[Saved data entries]
(* ===== verification/UpdateOutput.v ===== *)
(** * Processing the output of a step ([Scheduler.update_from_output])

    Sampled tokens are appended to their requests, stop conditions are checked,
    stopped requests are freed or wait for their next streaming input, and KV
    loads that failed or finished are handled.  Also here: the overrides of
    [AsyncScheduler], draft tokens for a scheduled step, and statistics.

    Correspondence.  [outputs] maps client indices to lists of outputs; the sets
    of finished requests of other clients and the statistics are separate
    results.  A loop with an accumulator is [foldM]. *)

From S2P Require Import Prelude MathUtils Request BlockHash KVMetrics FreeQueue BlockPool.
From S2P Require Import SingleTypeManager Coordinator CacheStats KVCacheManager EncoderCache.
From S2P Require Import Heapq RequestQueue SchedUtils PyDict SchedState Scheduler.

Local Open Scope Z_scope.

(** The statistics of a step that depend on scheduler state. *)
Record SchedulerStats := mkSchedulerStats {
  ss_num_running_reqs : Z;
  ss_num_waiting_reqs : Z;
  ss_num_skipped_waiting_reqs : Z;
  ss_kv_cache_usage : Z * Z;
  ss_prefix_cache_stats : PrefixCacheStats;
  ss_connector_prefix_cache_stats : option PrefixCacheStats;
  ss_kv_cache_eviction_events : list KVCacheEvictionEvent;
}.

## THE TASK:
Reproduce the records above line by line, without any change, up to and including the line that holds "outputs; the sets".

## ANSWER:
(* ===== verification/UpdateOutput.v ===== *)
(** * Processing the output of a step ([Scheduler.update_from_output])

    Sampled tokens are appended to their requests, stop conditions are checked,
    stopped requests are freed or wait for their next streaming input, and KV
    loads that failed or finished are handled.  Also here: the overrides of
    [AsyncScheduler], draft tokens for a scheduled step, and statistics.

    Correspondence.  [outputs] maps client indices to lists of outputs; the sets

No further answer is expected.